自分は辺境伯の令嬢であると、ロイドにはまだ話していない。
明かす事にはまだ、抵抗があった。
「なるほど」
ロイドはしばし考える素振りを見せてから。
「その者は、なかなか優秀な人だったんだな」
それ以上、深掘って来る事はなかった。
掘り下げられたくないというクロエの心中を察したのは明白である。
ちくりと、クロエの胸が痛む。
先程、ロイドが自分の過去に触れた時とは違う種類の痛み。
ロイドに自分の詳細──辺境伯の令嬢であることや、背中の痣が理由で呪われた子として扱われていた事などを、まだ話せていない罪悪感だった。

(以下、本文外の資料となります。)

Definition cbind {A B : Type} (c : completion A) (k : A -> completion B) : completion B :=
  match c with
  | Normal a => k a
  | Throw err => Throw err
  end.

(** [try { c } catch { h }] *)
Definition try_catch {A : Type} (c : completion A) (h : JSError -> completion A) : completion A :=
  match c with
  | Normal a => Normal a
  | Throw err => h err
  end.

Notation "x <- c ;; k" := (cbind c (fun x => k))
  (at level 100, c at next level, right associativity).

(** ** Numbers *)

(** The operations the sources apply to measurement-carrying numbers. *)
Class JSNumber (num : Type) : Type := {
  of_Z : Z -> num;                 (* an integer literal, or an integer-valued number *)
  nadd : num -> num -> num;        (* a + b *)
  nsub : num -> num -> num;        (* a - b *)
  nmul : num -> num -> num;        (* a * b *)
  ndiv : num -> num -> num;        (* a / b *)
  nfloor : num -> num;             (* Math.floor *)
  nceil : num -> num;              (* Math.ceil *)
  neqb : num -> num -> bool;       (* a === b *)
  nltb : num -> num -> bool;       (* a < b *)
  nleb : num -> num -> bool;       (* a <= b *)
  to_index : num -> option nat;    (* the array index a number denotes as a subscript *)
  undef_num : num                  (* what an [undefined] operand becomes in arithmetic *)
}.

(** *** IEEE 754 binary64, on Rocq's primitive floats. *)
Module Binary64.

(** The double nearest to the integer [z]. *)
Definition of_Z (z : Z) : float := SF2Prim (binary_normalize prec emax z 0 false).

(** [Math.floor]: infinities, NaN, zeros and integral values are returned as
    they are; otherwise the mantissa is shifted down. *)
Definition floor (x : float) : float :=
  match Prim2SF x with
  | S754_finite s m e =>
      if 0 <=? e then x
      else if Z.pos m mod 2 ^ (- e) =? 0 then x
      else
        let q := Z.pos m / 2 ^ (- e) in
        if s then PrimFloat.opp (of_Z (q + 1)) else of_Z q
  | _ => x
  end.

(** [Math.ceil x = - Math.floor (- x)], signed zeros included. *)
Definition ceil (x : float) : float := PrimFloat.opp (floor (PrimFloat.opp x)).

(** [a[x]]: [x] names an element when it is a non-negative integer below
    2^32 - 1 (and [-0] names element 0); any other number names a property
    that an array does not have. *)
Definition to_index (x : float) : option nat :=
  match Prim2SF x with
  | S754_zero _ => Some 0%nat
  | S754_finite false m e =>
      if 0 <=? e then
        (if Z.pos m * 2 ^ e <? 2 ^ 32 - 1 then Some (Z.to_nat (Z.pos m * 2 ^ e)) else None)
      else if Z.pos m mod 2 ^ (- e) =? 0 then Some (Z.to_nat (Z.pos m / 2 ^ (- e)))
      else None
  | _ => None
  end.

End Binary64.

#[export] Instance binary64 : JSNumber float := {
  of_Z := Binary64.of_Z;
  nadd := PrimFloat.add;
  nsub := PrimFloat.sub;
  nmul := PrimFloat.mul;
  ndiv := PrimFloat.div;
  nfloor := Binary64.floor;
  nceil := Binary64.ceil;
  neqb := PrimFloat.eqb;
  nltb := PrimFloat.ltb;
  nleb := PrimFloat.leb;
  to_index := Binary64.to_index;
  undef_num := PrimFloat.nan
}.

(** *** Exact arithmetic, on the rationals.  There is no NaN here: [undef_num]
    is a placeholder, and the theorems stated on this instance show that the
    subscripts they meet are in range. *)
Module Exact.

Definition to_index (x : Q) : option nat :=
  if Qeq_bool x (inject_Z (Qfloor x)) && (0 <=? Qfloor x)
  then Some (Z.to_nat (Qfloor x)) else None.

End Exact.

#[export] Instance exact : JSNumber Q := {
  of_Z := inject_Z;
  nadd := Qplus;
  nsub := Qminus;
  nmul := Qmult;
  ndiv := Qdiv;
  nfloor := fun x => inject_Z (Qfloor x);
  nceil := fun x => inject_Z (Qceiling x);
  neqb := Qeq_bool;
  nltb := fun x y => negb (Qle_bool y x);
  nleb := Qle_bool;
  to_index := Exact.to_index;
  undef_num := 0%Q
}.

(** ** Core types (core/types) *)

Inductive MetricType : Type :=
  | latency | errorCount | readCount | writeCount | commitCount | stageInvocation | custom.

Definition MetricType_eqb (a b : MetricType) : bool :=
  match a, b with
  | latency, latency | errorCount, errorCount | readCount, readCount
  | writeCount, writeCount | commitCount, commitCount
  | stageInvocation, stageInvocation | custom, custom => true
  | _, _ => false
  end.

Inductive StrategyType : Type := ringBuffer | tumbling | sliding.

Section Model.

Context {num : Type} `{JSNumber num}.

Record MetricEntry : Type := mkEntry {
  stageName : string;
  metric : MetricType;
  value : num;
  timestamp : Z;
  metadata : option (list (string * string))
}.

Record PercentileResult : Type := mkPercentiles {
  pr_min : num;
  pr_max : num;
  p50 : num;
  p95 : num;
  p99 : num;
  mean : num;
  count : nat
}.

(** ** strategies/percentile *)

(** [a[i]] for a computed number subscript [i], as an operand. *)
Definition js_get (a : list num) (i : num) : num :=
  match to_index i with
  | Some k => nth k a undef_num
  | None => undef_num
  end.
(** The studio of the record, as an identifier. *)
Definition current_studio (s : scene) : pyid :=
  match scene_studio s with
  | Some studio => ref_id studio
  | None => None
  end.

(** The record has an identifier and another studio than the one to assign. *)
Definition needs_studio (studio_id : pyid) (s : scene) : bool :=
  negb (pyid_falsy (scene_id s)) && negb (pyid_eqb (current_studio s) studio_id).

(** The outcome of a record in a dry run, for each kind of run. *)
Definition tag_preview (tag_id : pyid) (s : scene) : outcome :=
  if Spec.lacks_tag tag_id s then Updated else AlreadySatisfied.

Definition performer_preview (performer_ids : list pyid) (s : scene) : outcome :=
  if lacks_performer performer_ids s then Updated else AlreadySatisfied.

Definition studio_preview (studio_id : pyid) (s : scene) : outcome :=
  if pyid_falsy (scene_id s) then SkippedMissingReference
  else if pyid_eqb (current_studio s) studio_id then AlreadySatisfied
  else Updated.

(** The same when the update cannot be sent: what would be updated fails. *)
Definition studio_blocked (studio_id : pyid) (s : scene) : outcome :=
  match studio_preview studio_id s with
  | Updated => Failed
  | o => o
  end.

(** [rq] sets the performers of [s] to the distinct identifiers among the
    current ones and the ones to assign. *)
Definition unites_performers (performer_ids : list pyid) (s : scene) (rq : request) : Prop :=
  exists ids,
    rq = SetPerformerIds (scene_id s) ids /\
    NoDup ids /\
    forall x, In x ids <-> In x (current_ids (scene_performers s)) \/ In x performer_ids.

(** The summary that counts a list of outcomes. *)
Definition tally (os : list outcome) : summary :=
  fold_left (fun acc o => bump o acc) os summary0.

(** *** Sorting *)

(** [b] does not come before [a] in the order [lt]. *)
Definition not_after {A} (lt : A -> A -> bool) (a b : A) : Prop := lt b a = false.

(** [a] ties with [k]: neither is less than the other. *)
Definition tied {A} (lt : A -> A -> bool) (k a : A) : bool :=
  negb (lt k a) && negb (lt a k).

(** The key of a row (a record with its bit) in a column.  A record whose
    key raises stops every sort of that column before it compares anything;
    the empty string stands in for the key it does not have. *)
Definition row_key (actual_col : Z) (r : scene * bool) : sort_key_t :=
  match sort_key actual_col (fst r) with
  | Ok k => k
  | Raise _ => KStr ""
  end.

(** Every studio of the table has a name: no stored null. *)
Definition named_studios (m : model) : Prop :=
  forall s studio,
    In s (_scenes m) -> scene_studio s = Some studio -> ref_name studio <> None.

(** Text in the ASCII range, where [lower], [int()] and the comparison of
    strings are as the model has them. *)
Definition plain (s : string) : Prop :=
  forallb (fun c => (code c <? 128)%nat) (of_string s) = true.

Definition plain_field (o : option string) : Prop :=
  match o with
  | Some s => plain s
  | None => True
  end.

Definition plain_scene (s : scene) : Prop :=
  plain_field (scene_id s) /\ plain_field (scene_title s) /\
  plain_field (scene_date s) /\ plain_field (_path s) /\
  plain_field (_resolution s) /\
  (forall studio, scene_studio s = Some studio -> plain_field (ref_name studio)) /\
  (forall r, In r (scene_performers s) \/ In r (scene_tags s) ->
             plain_field (ref_name r)).

Definition plain_table (m : model) : Prop :=
  forall s, In s (_scenes m) -> plain_scene s.

(** Keys in ascending order: no key is less than one before it; and in
    descending order: no key is less than one after it. *)
Definition ascending (keys : list sort_key_t) : Prop :=
  StronglySorted (fun a b => key_lt b a = false) keys.

Definition descending (keys : list sort_key_t) : Prop :=
  StronglySorted (fun a b => key_lt a b = false) keys.

(** Two keys that tie: neither is less than the other. *)
Definition ties (a b : sort_key_t) : bool :=
  negb (key_lt a b) && negb (key_lt b a).

(** The kinds of keys a column has: integers, strings, or, in the Duration
    column, floats next to the integer 0 that stands for no duration. *)
Inductive key_class : Set := IntKeys | StrKeys | DurationKeys.

Definition in_class (c : key_class) (k : sort_key_t) : Prop :=
  match c, k with
  | IntKeys, KInt _ => True
  | StrKeys, KStr _ => True
  | DurationKeys, KInt z => z = 0
  | DurationKeys, KFloat f => f <> S754_nan
  | _, _ => False
  end.

(** [<] is a strict weak order on the keys in [cls]. *)
Definition strict_weak_order (cls : sort_key_t -> Prop) : Prop :=
  (forall a, cls a -> key_lt a a = false) /\
  (forall a b c, cls a -> cls b -> cls c ->
     key_lt a b = true -> key_lt b c = true -> key_lt a c = true) /\
  (forall a b c, cls a -> cls b -> cls c ->
     key_lt b a = false -> key_lt c b = false -> key_lt c a = false).

(** The rank of a key of the Duration column. *)
Definition key_rank (k : sort_key_t) : Z * Z * Z :=
  match k with
  | KFloat f => match Spec.float_rank f with Some r => r | None => (0, 0, 0) end
  | _ => (0, 0, 0)
  end.

(** No record of the table has a NaN as duration. *)
Definition no_nan_duration (m : model) : Prop :=
  forall s, In s (_scenes m) -> _duration s <> Some S754_nan.

(** The size typed as [k] and [unit] is read as [k * 1024 ^ i] bytes. *)
Definition reads_whole (k : Z) (i : nat) (unit : string) : bool :=
  match parse_filesize_input (str_of_int k) unit with
  | Ok (Some n) => n =? k * 1024 ^ Z.of_nat i
  | _ => false
  end.

End Properties.

(* ================================================================== *)
(** ** More concrete tables *)
(* ================================================================== *)

Module Examples.
Import Py Graph SceneTableModel Scenarios.
Open Scope string_scope.
Open Scope Z_scope.

(** Three rows, the first and the third of the same size; the last two
    are ticked. *)
Definition tied_rows : model :=
  {| _scenes := [sized_scene "1" 300; sized_scene "2" 100; sized_scene "3" 300];
     _checked := [false; true; true];
     _visible_columns := DEFAULT_VISIBLE;
     _sort_column := -1;
     _sort_order := AscendingOrder |}.

(** Two rows, the first of the studio "Zeta", the second without studio. *)
Definition studio_rows : model :=
  {| _scenes := [raw_scene "1" [] (Some {| ref_id := Some "4"; ref_name := Some "Zeta" |}) [];
                 raw_scene "2" [] None []];
     _checked := [true; false];
     _visible_columns := DEFAULT_VISIBLE;
     _sort_column := -1;
     _sort_order := AscendingOrder |}.

End Examples.

(* ================================================================== *)
(** * Facts and theorems *)
(* ================================================================== *)

Import Py Graph Helpers Workers SceneTableModel MainWindow Spec Scenarios.
Open Scope string_scope.
Open Scope Z_scope.

(** ** Strings and the classification of responses *)

Lemma of_to_string l : of_string (to_string l) = l.
Proof. apply list_ascii_of_string_of_list_ascii. Qed.

Lemma to_of_string s : to_string (of_string s) = s.
Proof. apply string_of_list_ascii_of_string. Qed.

Lemma prefix_chars_spec p l :
  prefix_chars p l = true <-> exists post, l = (p ++ post)%list.
Proof.
  revert l. induction p as [|a p IH]; intro l; simpl.
  - split; eauto.
  - destruct l as [|b l].
    + split; [discriminate|]. intros (post & H). discriminate.
    + rewrite andb_true_iff, Ascii.eqb_eq, IH. split.
      * intros (-> & post & ->). eauto.
      * intros (post & H). injection H as -> ->. eauto.
Qed.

「そう、ですね……とても頭が良くて……優しい人でした」
ぎこちない笑みを浮かべながら、クロエは言う。
(いつか、ちゃんと話さないと……)
と思いつつも、なかなか話すタイミングが来ない。
全部話して、気味悪がられてしまったら、嫌われてしまったら……。
そんな恐怖が、クロエの勇気を萎縮させてしまっていた。
ロイドに限ってそんな反応をするはずがない、と頭ではわかっている。
しかし、今まで家族に散々虐げられる中で育まれた低い自己肯定感が、後一歩を踏み出せないでいる。
つまるところ自分の弱さが、先延ばしにしているのであった。
(だめだなあ、本当に……)
自己嫌悪が胃の底の辺りから湧き出す。
自分の曇った表情を見せないように、また顔を本で隠してしまった。
(ちゃんと話したい……ちゃんと話して、それから……)
自分の、ロイドに対する気持ちも伝えたい。
あの日、フレディ家での夕食会の後に自覚した、ロイドに対する恋心。
きっと叶わぬ恋だとわかっていつつも、ロイドに対する想いは日に日に募るばかり。
今読んでいる本がまさに、本来なら決して叶う事のない身分差恋である事も、クロエの心をしっとりさせている要因だろう。
想いを伝えたいと思う一方で、今の距離感が心地よくて幸せで、壊したくないという気持ちもあって。
二つの想いの狭間で、クロエは揺れているのであった。